To build applications that produce the most accurate and complete Threading Advisor analysis results, build an optimized binary of your application in release mode using these settings:

To Do This

Optimal C/C++ Settings

Search additional directory related to Intel Advisor annotation definitions.

-I${ADVISOR_XE_[product_year]_DIR}/include

Request full debug information (compiler and linker).

-g

Request moderate optimization.

-O2 or higher

Search for unresolved references in multithreaded, dynamically linked libraries.

-Bdynamic

Enable dynamic loading.

-ldl

To Do This

Optimal Fortran Settings

Search additional directory related to Intel Advisor annotation definitions.

  • -I${ADVISOR_XE_[product_year]_DIR}/include/ia32 or -I${ADVISOR_XE_[product_year]_DIR}/include/intel64

  • -L${ADVISOR_XE_[product_year]_DIR}/lib32 or -L${ADVISOR_XE_[product_year]_DIR}/lib64

  • -ladvisor

Request full debug information (compiler and linker).

-g

Request moderate optimization.

-O2 or higher

Search for unresolved references in multithreaded, dynamically linked libraries.

-shared-intel

Enable dynamic loading.

-ldl

In addition:
  • Verify your application runs before trying to analyze it with the Intel Advisor.

  • Make sure you run the Intel Advisor in the same environment as your application.

Set Up Environment

Do one of the following to set up your environment.
  • Run one of the following source commands:
    • For csh/tcsh users: source <advisor-install-dir>/advixe-vars.csh

    • For bash users: source <advisor-install-dir>/advixe-vars.sh

    The default installation path, <advisor-install-dir>, is below:
    • /opt/intel/ for root users

    • $HOME/intel/ for non-root users

  • Add <advisor-install-dir>/bin32 or <advisor-install-dir>/bin64 to your path.

  • Run the <parallel-studio-install-dir>/psxevars.csh or <parallel-studio-install-dir>/psxevars.sh command.
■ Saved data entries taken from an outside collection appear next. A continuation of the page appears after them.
(** * ironic-staging-drivers: the Intel Node Manager command codec
      ([intel_nm/nm_commands.py]) and the partitioning, memory and
      clean-step helpers of the Ansible deploy driver ([ansible/deploy.py]).

    The Python functions are embedded shallowly: a Python value is a
    [pyval], a dict a [gmap string pyval], an exception a constructor of
    [exn] carried by [result]; the one function that mutates its argument
    ([set_policy]) runs in a state-and-error monad over the policy dict. *)

From Stdlib Require Import ZArith Ascii String List.
From Stdlib.Strings Require Import Byte.
From stdpp Require Import gmap strings list fin_maps pretty.

#[local] Set Warnings "-register-all".
#[local] Open Scope string_scope.
#[local] Open Scope Z_scope.

(** ** The Python runtime the two modules rely on *)

Module Py.

(** Values: what JSON, YAML and the codec's dicts hold. *)
Inductive pyval :=
| VNone
| VBool (b : bool)
| VInt (z : Z)
| VStr (s : string)
| VList (l : list pyval)
| VDict (d : gmap string pyval).

(** Exceptions that the modelled code raises or lets through. The reason of
    an [InvalidParameterValue] is the value that is "not an integer value."
    or the exception that was caught. *)
Inductive exn :=
| IndexError
| KeyError
| ValueError
| TypeError
| AttributeError
| OverflowError
| StructError                               (* struct.error *)
| IOError                                   (* open() failed *)
| YAMLError                                 (* yaml.safe_load failed *)
| IPMIFailure (msg : string)
| MissingParameterValue (error_msg : string) (missing_info : list string)
| InvalidParameterValue (param : string) (reason : pyval + exn)
| NodeCleaningFailure (node : string) (reason : exn).

Inductive result (A : Type) :=
| Ok (a : A)
| Raise (e : exn).
Arguments Ok {A} a.
Arguments Raise {A} e.

#[global] Instance result_ret : MRet result := λ A a, Ok a.
#[global] Instance result_bind : MBind result := λ A B f r,
  match r with Ok a => f a | Raise e => Raise e end.
#[global] Instance result_fmap : FMap result := λ A B f r,
  match r with Ok a => Ok (f a) | Raise e => Raise e end.

(** [try: ... except: ...] with a handler on the exception. *)
Definition try_except {A} (body : result A) (handler : exn → result A) : result A :=
  match body with Ok a => Ok a | Raise e => handler e end.

(** Truth value of an object ([if x], [not x], [x or y]). *)
Definition truthy (v : pyval) : bool :=
  match v with
  | VNone => false
  | VBool b => b
  | VInt z => negb (z =? 0)
  | VStr s => negb (String.eqb s "")
  | VList l => match l with [] => false | _ => true end
  | VDict d => negb (Nat.eqb (size d) 0)
  end.

(** [isinstance(x, int)]: [bool] is a subclass of [int]. *)
Definition isinstance_int (v : pyval) : option Z :=
  match v with
  | VInt z => Some z
  | VBool b => Some (Z.b2z b)
  | _ => None
  end.

(** [x == s] for a string literal [s]. *)
Definition eq_str (v : pyval) (s : string) : bool :=
  match v with VStr t => String.eqb t s | _ => false end.

(** [d[k]] and [d.get(k)], [d.get(k, default)] on a dict. *)
Definition getitem `{Countable K} {V} (d : gmap K V) (k : K) : result V :=
  match d !! k with Some v => Ok v | None => Raise KeyError end.

Definition dict_get (d : gmap string pyval) (k : string) : pyval :=
  default VNone (d !! k).
(** * GN address-set checking tools: a shallow embedding

    The development follows the three Python scripts of the repository:

    - [1.提取加合并.py]   stanza extraction and wildcard-to-CIDR rewriting,
    - [2.文本表格比较.py] register/inventory loading and the one-bucket diff,
    - [gn_check_all.py]   the combined tool with the two-bucket diff.

    Python [str] values are modelled as [string]; a character is a code
    point below 256.  Dictionaries are [gmap string _], Python sets are
    [gset string] (iteration order is whatever [elements] yields, which is
    as unspecified as Python's), exceptions are an explicit [result]. *)

From Stdlib Require Import ZArith Ascii String List Lia Bool.
From Stdlib Require Import Numbers.DecimalString.
From stdpp Require Import base option list sorting gmap strings.

Open Scope string_scope.
Open Scope Z_scope.

(** ** Exceptions *)

Inductive exn : Type :=
| ValueError.

Inductive result (A : Type) : Type :=
| Ok (a : A)
| Raise (e : exn).
Arguments Ok {A} a.
Arguments Raise {A} e.

(** Sequencing: an exception raised by the first computation propagates. *)
#[global] Instance result_ret : MRet result := λ A a, Ok a.
#[global] Instance result_bind : MBind result := λ A B k r,
  match r with
  | Ok a => k a
  | Raise e => Raise e
  end.

(** A list comprehension [[f(x) for x in l]] whose body may raise: the
    first failing element aborts the whole comprehension. *)
Fixpoint comprehension {A B} (f : A → result B) (l : list A) : result (list B) :=
  match l with
  | [] => Ok []
  | x :: l' => y ← f x; ys ← comprehension f l'; Ok (y :: ys)
  end.

(** ** Python string primitives *)

Module Py.

Definition code (c : ascii) : N := N_of_ascii c.

(** [str.isspace] on one character, for code points below 256: TAB, LF,
    VT, FF, CR, the four separators 0x1c-0x1f, SPACE, NEL and NBSP.  The
    same predicate is what [\s] means in a [str] pattern. *)
Definition isspace (c : ascii) : bool :=
  let n := code c in
  ((9 <=? n) && (n <=? 13) || (28 <=? n) && (n <=? 32)
   || (n =? 133) || (n =? 160))%N.

(** [\d] in a [str] pattern, for code points below 256. *)
Definition isdigit (c : ascii) : bool :=
  let n := code c in ((48 <=? n) && (n <=? 57))%N.

Definition digit_value (c : ascii) : Z := Z.of_N (code c) - 48.

Definition is_empty (s : string) : bool :=
  match s with
  | EmptyString => true
  | String _ _ => false
  end.

(** [s.lstrip(chars)] and [s.rstrip(chars)], the character set being given
    as a predicate. *)
Fixpoint lstrip_by (p : ascii → bool) (s : string) : string :=
  match s with
  | EmptyString => EmptyString
  | String c s' => if p c then lstrip_by p s' else s
  end.

Fixpoint rstrip_by (p : ascii → bool) (s : string) : string :=
  match s with
  | EmptyString => EmptyString
  | String c s' =>
      let r := rstrip_by p s' in
      if p c && is_empty r then EmptyString else String c r
  end.
(** * ImageViewer: a model of [examples/.../main.py] and its verification

  The program is one PySide6 widget, [ImageViewer(QGraphicsView)].  Its
  methods are embedded below as functions on an explicit widget state;
  the toolkit objects they call (view transform, scene, animation) are
  modelled in [Qt] after the toolkit's documented behaviour.

  Number model.  Python floats are modelled as exact rationals [Q]
  (no rounding, no NaN, no infinities); comparisons are decided on the
  rational value.  Python's [ZeroDivisionError] is kept: division is
  fallible.  The two float expressions on which the divergences found
  below rest are evaluated a second time on IEEE binary64 values, in
  [Binary64]. *)

From Stdlib Require Import ZArith QArith Qround Lia Lqa List Bool PrimFloat.
Import ListNotations.
Local Open Scope Q_scope.

(* ================================================================== *)
(** ** Python expressions used by the program *)

Module Py.

Inductive exn : Set := ZeroDivisionError.

(** A call either returns or raises. *)
Inductive result (A : Type) : Type :=
| Ok (a : A)
| Raise (e : exn).
Arguments Ok {A} a.
Arguments Raise {A} e.

Definition bind {A B} (c : result A) (k : A -> result B) : result B :=
  match c with
  | Ok a => k a
  | Raise e => Raise e
  end.

(** [a < b] and [a == b] on floats. *)
Definition ltb (a b : Q) : bool := (Qnum a * QDen b <? Qnum b * QDen a)%Z.
Definition eqb (a b : Q) : bool := Qeq_bool a b.

(** [a / b]: true division raises when the divisor is zero. *)
Definition truediv (a b : Q) : result Q :=
  if eqb b 0 then Raise ZeroDivisionError else Ok (a / b).

(** [bool(None)]. *)
Definition bool_of_None : bool := false.

(** [max(a, b)] keeps its first argument unless the second is strictly
    larger; [min(a, b)] keeps it unless the second is strictly smaller. *)
Definition max (a b : Q) : Q := if ltb a b then b else a.
Definition min (a b : Q) : Q := if ltb b a then b else a.

End Py.

Notation "x <- c ;; k" := (Py.bind c (fun x => k))
(at level 61, c at next level, right associativity).

(* ================================================================== *)
(** ** The toolkit objects the widget uses *)

Module Qt.

Record QPoint : Set := mkQPoint { px : Z; py : Z }.
Record QPointF : Set := mkQPointF { fx : Q; fy : Q }.

(** [QPoint()] is the origin. *)
Definition QPoint0 : QPoint := mkQPoint 0 0.

Definition toPointF (p : QPoint) : QPointF :=
  mkQPointF (inject_Z (px p)) (inject_Z (py p)).

(** [qRound]: nearest integer, halves away from zero. *)
Definition qRound (d : Q) : Z :=
  if Qle_bool 0 d then Qfloor (d + (1 # 2)) else Qceiling (d - (1 # 2)).

(** [QPointF.toPoint()]. *)
Definition toPoint (p : QPointF) : QPoint :=
  mkQPoint (qRound (fx p)) (qRound (fy p)).

(** [a - b] on points. *)
Definition psub (a b : QPointF) : QPointF :=
  mkQPointF (fx a - fx b) (fy a - fy b).

(** Equality of points up to the value of their coordinates. *)
Definition peq (a b : QPointF) : Prop := fx a == fx b /\ fy a == fy b.

Record QRectF : Set := mkQRectF { rx : Q; ry : Q; rw : Q; rh : Q }.

(** [QRectF()] and [isNull()]: width and height both zero. *)
Definition QRectF0 : QRectF := mkQRectF 0 0 0 0.
Definition isNull (r : QRectF) : bool :=
  Py.eqb (rw r) 0 && Py.eqb (rh r) 0.
(** [isEmpty()]: no area. *)
Definition isEmpty (r : QRectF) : bool :=
  Qle_bool (rw r) 0 || Qle_bool (rh r) 0.
Lemma eliminar_observador_presente_ejemplo :
  exists antes despues,
    _observadores (sistema mundo_mixto) = antes ++ 2 :: despues
    /\ ~ In 2 antes
    /\ eliminar_observador 2 mundo_mixto
       = (Normal tt,
          {| sistema := {| _observadores := antes ++ despues |};
             objetos := objetos mundo_mixto;
             salida := salida mundo_mixto
                       ++ [Imprime (L_observador_eliminado 2)] |}).
Proof.
  apply (@eliminar_observador_presente 2 mundo_mixto). reflexivity.
Defined.

Lemma eliminar_observador_idempotente_ejemplo :
  eliminar_observador 2 (estado (eliminar_observador 2) mundo_mixto)
  = (Normal tt, estado (eliminar_observador 2) mundo_mixto).
Proof.
  apply (@eliminar_observador_idempotente 2 mundo_mixto).
  simpl. repeat constructor; simpl; intros H;
    repeat (destruct H as [H|H]; [discriminate H|]); exact H.
Defined.

Lemma agregar_eliminar_restaura_ejemplo :
  (agregar_observador 7 ;; eliminar_observador 7) mundo_usuarios
  = (Normal tt,
     {| sistema := {| _observadores := _observadores (sistema mundo_usuarios) |};
        objetos := objetos mundo_usuarios;
        salida := salida mundo_usuarios
                  ++ [Imprime (L_observador_agregado 7);
                      Imprime (L_observador_eliminado 7)] |}).
Proof.
  apply (@agregar_eliminar_restaura 7 mundo_usuarios). reflexivity.
Defined.

Lemma eliminar_observador_pertenencia_ejemplo :
  en_lista 3 (_observadores (sistema (estado (eliminar_observador 2) mundo_mixto)))
  = negb (Nat.eqb 3 2) && en_lista 3 (_observadores (sistema mundo_mixto)).
Proof.
  apply (@eliminar_observador_pertenencia 2 3 mundo_mixto).
  simpl. repeat constructor; simpl; intros H;
    repeat (destruct H as [H|H]; [discriminate H|]); exact H.
Defined.
Definition st_get {S E} : stm S E S := λ s, (s, Ret s).
Definition st_gets {S E A} (f : S → A) : stm S E A := λ s, (s, Ret (f s)).
Definition st_put {S E} (s' : S) : stm S E unit := λ _, (s', Ret tt).
Definition st_modify {S E} (f : S → S) : stm S E unit := λ s, (f s, Ret tt).
Definition st_panic {S E A} : stm S E A := λ s, (s, Panic).
Definition st_lift {S E A} (r : result E A) : stm S E A := λ s,
  match r with
  | Ok a => (s, Ret a)
  | Err e => (s, Throw e)
  end.
(** [.expect(..)], indexing: [None] panics. *)
Definition st_expect {S E A} (o : option A) : stm S E A := λ s,
  match o with
  | Some a => (s, Ret a)
  | None => (s, Panic)
  end.
(** Run a method of a field of the object. *)
Definition st_zoom {S T E A} (get : S → T) (put : T → S → S) (m : stm T E A) :
    stm S E A := λ s,
  let '(t, r) := m (get s) in (put t s, r).
Definition outcome_map_err {E E' A} (f : E → E') (r : outcome E A) : outcome E' A :=
  match r with
  | Ret a => Ret a
  | Throw e => Throw (f e)
  | Panic => Panic
  end.
Definition st_map_err {S E E' A} (f : E → E') (m : stm S E A) : stm S E' A := λ s,
  let '(s', r) := m s in (s', outcome_map_err f r).
(** [.expect(..)] of a method's result: an error panics. *)
Definition st_unwrap {S E E' A} (m : stm S E A) : stm S E' A := λ s,
  match m s with
  | (s', Ret a) => (s', Ret a)
  | (s', Throw _) | (s', Panic) => (s', Panic)
  end.
(** [if !cond { return Err(e) }]. *)
Definition st_require {S E} (P : Prop) `{Decision P} (e : E) : stm S E unit := λ s,
  if decide P then (s, Ret tt) else (s, Throw e).

(** Weakest preconditions of methods: the post-condition sees the outcome and
    the object left behind. *)
Definition wp {S E A} (m : stm S E A) (Q : outcome E A → S → Prop) (s : S) : Prop :=
  Q (m s).2 (m s).1.

Section wp_rules.
Context {S E : Type}.

Lemma wp_mono {A} (m : stm S E A) (Q Q' : outcome E A → S → Prop) s :
  wp m Q s → (∀ r s', Q r s' → Q' r s') → wp m Q' s.
Proof. unfold wp. auto. Qed.
Lemma wp_ret {A} (a : A) Q s : Q (Ret a) s → wp (mret a : stm S E A) Q s.
Proof. done. Qed.
Lemma wp_throw {A} (e : E) (Q : outcome E A → S → Prop) s :
  Q (Throw e) s → wp (mthrow e) Q s.
Proof. done. Qed.
Lemma wp_panic {A} (Q : outcome E A → S → Prop) s : Q Panic s → wp st_panic Q s.
Proof. done. Qed.
Lemma wp_bind {A B} (m : stm S E A) (f : A → stm S E B) Q s :
  wp m (λ r s', match r with
                | Ret a => wp (f a) Q s'
                | Throw e => Q (Throw e) s'
                | Panic => Q Panic s'
                end) s →
  wp (m ≫= f) Q s.
Proof.
  unfold wp, mbind, stm_bind. by destruct (m s) as [s' [a|e|]].
Qed.
Lemma wp_get (Q : outcome E S → S → Prop) s : Q (Ret s) s → wp st_get Q s.
Proof. done. Qed.
Lemma wp_gets {A} (f : S → A) (Q : outcome E A → S → Prop) s :
  Q (Ret (f s)) s → wp (st_gets f) Q s.
Proof. done. Qed.
Lemma wp_put s' (Q : outcome E unit → S → Prop) s : Q (Ret tt) s' → wp (st_put s') Q s.
Proof. done. Qed.
Lemma wp_modify (f : S → S) (Q : outcome E unit → S → Prop) s :
  Q (Ret tt) (f s) → wp (st_modify f) Q s.
Proof. done. Qed.
Lemma wp_lift {A} (r : result E A) (Q : outcome E A → S → Prop) s :
  (∀ a, r = Ok a → Q (Ret a) s) → (∀ e, r = Err e → Q (Throw e) s) →
  wp (st_lift r) Q s.
Proof. unfold wp, st_lift. destruct r; naive_solver. Qed.
Lemma wp_expect {A} (o : option A) (Q : outcome E A → S → Prop) s :
  (∀ a, o = Some a → Q (Ret a) s) → (o = None → Q Panic s) →
  wp (st_expect o) Q s.
Proof. unfold wp, st_expect. destruct o; naive_solver. Qed.
Lemma wp_require (P : Prop) `{Decision P} (e : E) (Q : outcome E unit → S → Prop) s :
  (P → Q (Ret tt) s) → (¬ P → Q (Throw e) s) → wp (st_require P e) Q s.
Proof. intros ??. unfold wp, st_require. by case_decide; simpl; auto. Qed.
Lemma wp_zoom {T A} (g : S → T) (p : T → S → S) (m : stm T E A) Q s :
  wp m (λ r t, Q r (p t s)) (g s) → wp (st_zoom g p m) Q s.
Proof. unfold wp, st_zoom. by destruct (m (g s)). Qed.
Lemma wp_map_err {E' A} (f : E' → E) (m : stm S E' A) (Q : outcome E A → S → Prop) s :
  wp m (λ r s', Q (outcome_map_err f r) s') s → wp (st_map_err f m) Q s.
Proof. unfold wp, st_map_err. by destruct (m s). Qed.
End wp_rules.
(* ===== verification/Automation.v ===== *)
(** Automation without a clock, [crates/features/fm-automation/src]: conditions
    ([condition.rs]), intents and their buffer ([intent.rs]), keyboard shortcuts
    ([shortcut.rs]) and macros ([macros.rs]).

    [IntentBuffer], [ShortcutRegistry] and [MacroRun] map to the structs of the same
    names; what a command is, is an argument.  The laws: shortcuts never become ambiguous
    ([shortcuts_unambiguous]), the intent buffer loses nothing it does not report
    ([push_accounts]), and a macro dispatches its plan a bounded number of times, each
    time under its own key ([macro_bounded]). *)
From S2P Require Import Prelude BTree Command.
From stdpp Require Import pretty.
#[local] Open Scope Z_scope.

(** ** Conditions *)

Module Value.
Inductive t := Bool (b : bool) | Number (n : Z) | Text (s : string).
End Value.
#[global] Instance Value_eq_dec : EqDecision Value.t.
Proof. solve_decision. Defined.

Definition ConditionContext := btmap string Value.t.

Module Predicate.
Inductive t :=
  | Exists
  | Missing
  | Equal (v : Value.t)
  | NotEqual (v : Value.t)
  | GreaterThan (n : Z)
  | GreaterOrEqual (n : Z)
  | LessThan (n : Z)
  | LessOrEqual (n : Z).
End Predicate.
#[global] Instance Predicate_eq_dec : EqDecision Predicate.t.
Proof. solve_decision. Defined.

Record Condition := mk_condition { condition_field : string; predicate : Predicate.t }.
#[global] Instance Condition_eq_dec : EqDecision Condition.
Proof. solve_decision. Defined.

Definition number (value : option Value.t) : option Z :=
  match value with
  | Some (Value.Number value) => Some value
  | _ => None
  end.
Definition is_some_and {A} (f : A → bool) (o : option A) : bool :=
  match o with
  | Some a => f a
  | None => false
  end.
Definition is_none_or {A} (f : A → bool) (o : option A) : bool :=
  match o with
  | Some a => f a
  | None => true
  end.

Definition evaluate (context : ConditionContext) (self : Condition) : bool :=
  let value := bt_get (condition_field self) context in
  match predicate self with
  | Predicate.Exists => bool_decide (is_Some value)
  | Predicate.Missing => bool_decide (value = None)
  | Predicate.Equal expected => bool_decide (value = Some expected)
  | Predicate.NotEqual expected => is_some_and (λ v, bool_decide (v ≠ expected)) value
  | Predicate.GreaterThan expected => is_some_and (λ v, bool_decide (expected < v)) (number value)
  | Predicate.GreaterOrEqual expected => is_some_and (λ v, bool_decide (expected ≤ v)) (number value)
  | Predicate.LessThan expected => is_some_and (λ v, bool_decide (v < expected)) (number value)
  | Predicate.LessOrEqual expected => is_some_and (λ v, bool_decide (v ≤ expected)) (number value)
  end.
Definition conditions_match (conditions : list Condition) (context : ConditionContext) : bool :=
  forallb (evaluate context) conditions.

(** ** Intents *)

Inductive CommandIntent (C : Type) :=
  | Discrete (command : C)
  | Continuous (stream : string) (command : C)
  | CommitContinuous (stream : string) (command : C).
Arguments Discrete {C}.
Arguments Continuous {C}.
Arguments CommitContinuous {C}.

Definition intent_map {C D} (rewrite : C → D) (self : CommandIntent C) : CommandIntent D :=
  match self with
  | Discrete command => Discrete (rewrite command)
  | Continuous stream command => Continuous stream (rewrite command)
  | CommitContinuous stream command => CommitContinuous stream (rewrite command)
  end.
Definition into_command {C} (self : CommandIntent C) : C :=
  match self with
  | Discrete command | Continuous _ command | CommitContinuous _ command => command
  end.

Record IntentBuffer (C S : Type) := mk_buffer {
  discrete : list (CommandIntent C);
  continuous : btmap (S * string) C
}.
Arguments mk_buffer {C S}.
Arguments discrete {C S}.
Arguments continuous {C S}.

Section intent_buffer.
Context {C S : Type} `{EqDecision S} `{OrdKey S}.
Implicit Types self : IntentBuffer C S.

Definition buffer_default : IntentBuffer C S := mk_buffer [] [].

(** The buffer after, and the command that was superseded. *)
Definition push (scope : S) (intent : CommandIntent C) self : IntentBuffer C S * option C :=
  match intent with
  | Discrete _ => (mk_buffer (discrete self ++ [intent]) (continuous self), None)
  | Continuous stream command =>
      (mk_buffer (discrete self) (bt_insert (scope, stream) command (continuous self)),
       bt_get (scope, stream) (continuous self))
  | CommitContinuous stream command =>
      (mk_buffer (discrete self ++ [CommitContinuous stream command])
         (bt_remove (scope, stream) (continuous self)),
       bt_get (scope, stream) (continuous self))
  end.
Definition pop_discrete self : IntentBuffer C S * option (CommandIntent C) :=
  match discrete self with
  | [] => (self, None)
  | intent :: rest => (mk_buffer rest (continuous self), Some intent)
  end.
Definition drain_discrete self : IntentBuffer C S * list (CommandIntent C) :=
  (mk_buffer [] (continuous self), discrete self).
Definition drain_continuous self : IntentBuffer C S * list (CommandIntent C) :=
  (mk_buffer (discrete self) [],
   (λ e : S * string * C, Continuous e.1.2 e.2) <$> continuous self).
End intent_buffer.

(** ** Shortcuts *)

Module ShortcutScope.
Inductive t := Global | Local (scope : string).
End ShortcutScope.
#[global] Instance ShortcutScope_eq_dec : EqDecision ShortcutScope.t.
Proof. solve_decision. Defined.
Definition overlaps (self other : ShortcutScope.t) : bool :=
  match self, other with
  | ShortcutScope.Global, _ | _, ShortcutScope.Global => true
  | ShortcutScope.Local l, ShortcutScope.Local r => bool_decide (l = r)
  end.

(** [Modifiers] wraps a [u8]. *)
Module Modifiers.
Definition CONTROL : Z := 1.
Definition ALT : Z := 2.
Definition SHIFT : Z := 4.
Definition META : Z := 8.
Definition contains (modifier self : Z) : bool := bool_decide (Z.land self modifier = modifier).
Definition bitor (self right : Z) : Z := Z.lor self right.
End Modifiers.

Record KeyStroke := mk_stroke { key : string; modifiers : Z }.
#[global] Instance KeyStroke_eq_dec : EqDecision KeyStroke.
Proof. solve_decision. Defined.

Definition MAX_CHORD_STROKES : nat := 4.
Inductive ChordError := ChordEmpty | TooLong (maximum : nat).
Definition Chord := list KeyStroke.
Definition chord_new (strokes : list KeyStroke) : result ChordError Chord :=
  if decide (strokes = []) then Err ChordEmpty else
  if decide (MAX_CHORD_STROKES < length strokes)%nat then Err (TooLong MAX_CHORD_STROKES)
  else Ok strokes.

Module ConflictKind.
Inductive t := Exact | Prefix.
End ConflictKind.
#[global] Instance ConflictKind_eq_dec : EqDecision ConflictKind.t.
Proof. solve_decision. Defined.
Definition conflict (self other : Chord) : option ConflictKind.t :=
  if decide (self = other) then Some ConflictKind.Exact else
  if decide (other `prefix_of` self ∨ self `prefix_of` other) then Some ConflictKind.Prefix
  else None.

Record Shortcut (C : Type) := mk_shortcut {
  shortcut_id : string;
  scope : ShortcutScope.t;
  chord : Chord;
  shortcut_intent : CommandIntent C
}.
Arguments mk_shortcut {C}.
Arguments shortcut_id {C}.
Arguments scope {C}.
Arguments chord {C}.
Arguments shortcut_intent {C}.
Record ShortcutConflict := mk_conflict {
  existing_id : string;
  incoming_id : string;
  conflict_kind : ConflictKind.t
}.
Inductive ShortcutError :=
  | ShortcutDuplicateId (id : string)
  | Conflict (conflicts : list ShortcutConflict).

Section registry.
Context {C : Type}.
Definition ShortcutRegistry := list (Shortcut C).
Implicit Types self : ShortcutRegistry.

Definition conflicts (incoming : Shortcut C) self : list ShortcutConflict :=
  omap (λ existing, kind ← conflict (chord existing) (chord incoming);
          Some (mk_conflict (shortcut_id existing) (shortcut_id incoming) kind))
    (filter (λ existing, overlaps (scope existing) (scope incoming) = true) self).
Definition insert_shortcut (shortcut : Shortcut C) :
    stm ShortcutRegistry ShortcutError unit :=
  self ← st_get;
  _ ← st_require (Forall (λ entry, shortcut_id entry ≠ shortcut_id shortcut) self)
        (ShortcutDuplicateId (shortcut_id shortcut));
  _ ← st_require (conflicts shortcut self = []) (Conflict (conflicts shortcut self));
  st_put (self ++ [shortcut]).
Definition remove_shortcut (id : string) self : ShortcutRegistry * option (Shortcut C) :=
  match list_find (λ entry, shortcut_id entry = id) self with
  | Some (index, entry) => (delete index self, Some entry)
  | None => (self, None)
  end.
Definition find_in (s : ShortcutScope.t) (c : Chord) self : option (Shortcut C) :=
  snd <$> list_find (λ entry, chord entry = c ∧ scope entry = s) self.
Definition resolve (s : option string) (c : Chord) self : option (Shortcut C) :=
  match s ≫= λ s, find_in (ShortcutScope.Local s) c self with
  | Some entry => Some entry
  | None => find_in ShortcutScope.Global c self
  end.
End registry.
Arguments ShortcutRegistry : clear implicits.

(** ** Macros *)

Record RetryPolicy := mk_retry { max_attempts : Z; delay_ms : Z }.
Definition once : RetryPolicy := mk_retry 1 0.
Inductive CancelPolicy := Immediate | FinishCurrentAttempt.
#[global] Instance CancelPolicy_eq_dec : EqDecision CancelPolicy.
Proof. solve_decision. Defined.

Record MacroDefinition (C : Type) := mk_definition {
  macro_id : string;
  intents : Transaction (CommandIntent C);
  macro_conditions : list Condition;
  retry_policy : RetryPolicy;
  cancel_policy : CancelPolicy
}.
Arguments mk_definition {C}.
Arguments macro_id {C}.
Arguments intents {C}.
Arguments macro_conditions {C}.
Arguments retry_policy {C}.
Arguments cancel_policy {C}.

Inductive MacroError :=
  | InvalidTransaction (e : TransactionError)
  | ZeroAttempts
  | ConditionFailed
  | NotReady (ready_at_ms : Z)
  | NotRunning
  | MacroTimestampOverflow.
Module AttemptOutcome.
Inductive t := Succeeded | Failed (retryable : bool).
End AttemptOutcome.
Module MacroStatus.
Inductive t := Running | WaitingRetry (ready_at_ms : Z) | Succeeded | Failed | Cancelled.
End MacroStatus.
#[global] Instance MacroStatus_eq_dec : EqDecision MacroStatus.t.
Proof. solve_decision. Defined.
Module MacroDecision.
Inductive t := Succeeded | RetryAt (ready_at_ms : Z) | Failed | Cancelled | CancellationPending.
End MacroDecision.

Record MacroDispatch (C : Type) := mk_dispatch {
  dispatch_macro_id : string;
  dispatch_run_id : string;
  dispatch_attempt : Z;
  envelope : CommandEnvelope (Transaction (CommandIntent C))
}.
Arguments mk_dispatch {C}.
Arguments dispatch_attempt {C}.
Arguments envelope {C}.
Record MacroRun (C : Type) := mk_run {
  definition : MacroDefinition C;
  run_id : string;
  attempt : Z;
  status : MacroStatus.t;
  cancel_requested : bool
}.
Arguments mk_run {C}.
Arguments definition {C}.
Arguments run_id {C}.
Arguments attempt {C}.
Arguments status {C}.
Arguments cancel_requested {C}.

Section macros.
Context {C : Type}.
Implicit Types self : MacroRun C.

Definition macro_new (id : string) (l : list (CommandIntent C)) (conditions : list Condition)
    (retry : RetryPolicy) (cancel_policy : CancelPolicy) : result MacroError (MacroDefinition C) :=
  if decide (max_attempts retry = 0) then Err ZeroAttempts else
  t ← result_map_err InvalidTransaction (transaction_new l);
  Ok (mk_definition id t conditions retry cancel_policy).

Definition set_status (x : MacroStatus.t) self : MacroRun C :=
  mk_run (definition self) (run_id self) (attempt self) x (cancel_requested self).

Definition dispatch self : MacroDispatch C :=
  let command_id := macro_id (definition self) +:+ ":" +:+ run_id self +:+ ":" +:+
    pretty (attempt self) in
  mk_dispatch (macro_id (definition self)) (run_id self) (attempt self)
    (envelope_new command_id command_id (intents (definition self))).

Definition macro_start (definition : MacroDefinition C) (run_id : string)
    (context : ConditionContext) : result MacroError (MacroRun C * MacroDispatch C) :=
  if conditions_match (macro_conditions definition) context then
    let run := mk_run definition run_id 1 MacroStatus.Running false in
    Ok (run, dispatch run)
  else Err ConditionFailed.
The default installation path, <parallel-studio-install-dir>, is below:
    • /opt/intel/ for root users

    • $HOME/intel/ for non-root users

Get Started

Follow these steps (white blocks are optional) to get started using the Threading Advisor in the Intel Advisor.
Threading Advisor workflow

Launch the Intel Advisor

Run the advixe-gui command.

Manage Project

  1. Choose File > New > Project… (or click New Project… in the Welcome page) to open the Create a Project dialog box.

  2. Supply a name and location for your project, then click the Create Project button to open the Project Properties dialog box.

  3. On the left side of the Analysis Target tab, ensure the Survey Hotspots Analysis type is selected.

  4. Set the appropriate parameters, and binary/symbol search and source search directories.

  5. Click the OK button to close the Project Properties dialog box.

Tip:
  • If you plan to run other threading Analysis Types, set parameters for them now, if possible.

  • If possible, use the Inherit settings from Survey Hotspots Analysis Type checkbox for other Analysis Types.

  • The Survey Trip Counts Analysis type has similar parameters to the Survey Hotspots Analysis type.

  • The Dependencies Analysis type consume more resources than the Survey Hotspots Analysis type. If Dependencies analysis take too long, consider decreasing the workload.

  • When necessary, click the tab at the top of the Workflow pane to switch between the Vectorization Workflow and Threading Workflow.

Run Survey Analysis

Under Survey Target in the Threading Workflow, click the Intel Advisor control: Run analysis control to collect Survey data while your application executes. Use the resulting information to discover candidates for parallelization with threads.

Run Trip Counts Analysis

This step is optional.

Before running a Trip Counts analysis, make sure you set the appropriate Project Properties for the Survey Trip Counts Analysis type.

Under Find Trip Counts in the Threading Workflow, click the Intel Advisor control: Run analysis control to collect Trip Counts data while your application executes. Use the resulting information to make better decisions about your threading strategy for particular loops.

Investigate Loops

Pay particular attention to the hottest loops in terms of Self Time and Total Time. Optimizing these loops provides the most benefit. Outermost loops with significant Total Time are often good candidates for parallelization with threads. Innermost loops and loops near innermost loops are often good candidates for vectorization.

Annotate Sources

Insert annotations to mark places in parts of your application that are good candidates for later replacement with parallel framework code that enables parallel execution. After inserting annotations, rebuild your application in release mode.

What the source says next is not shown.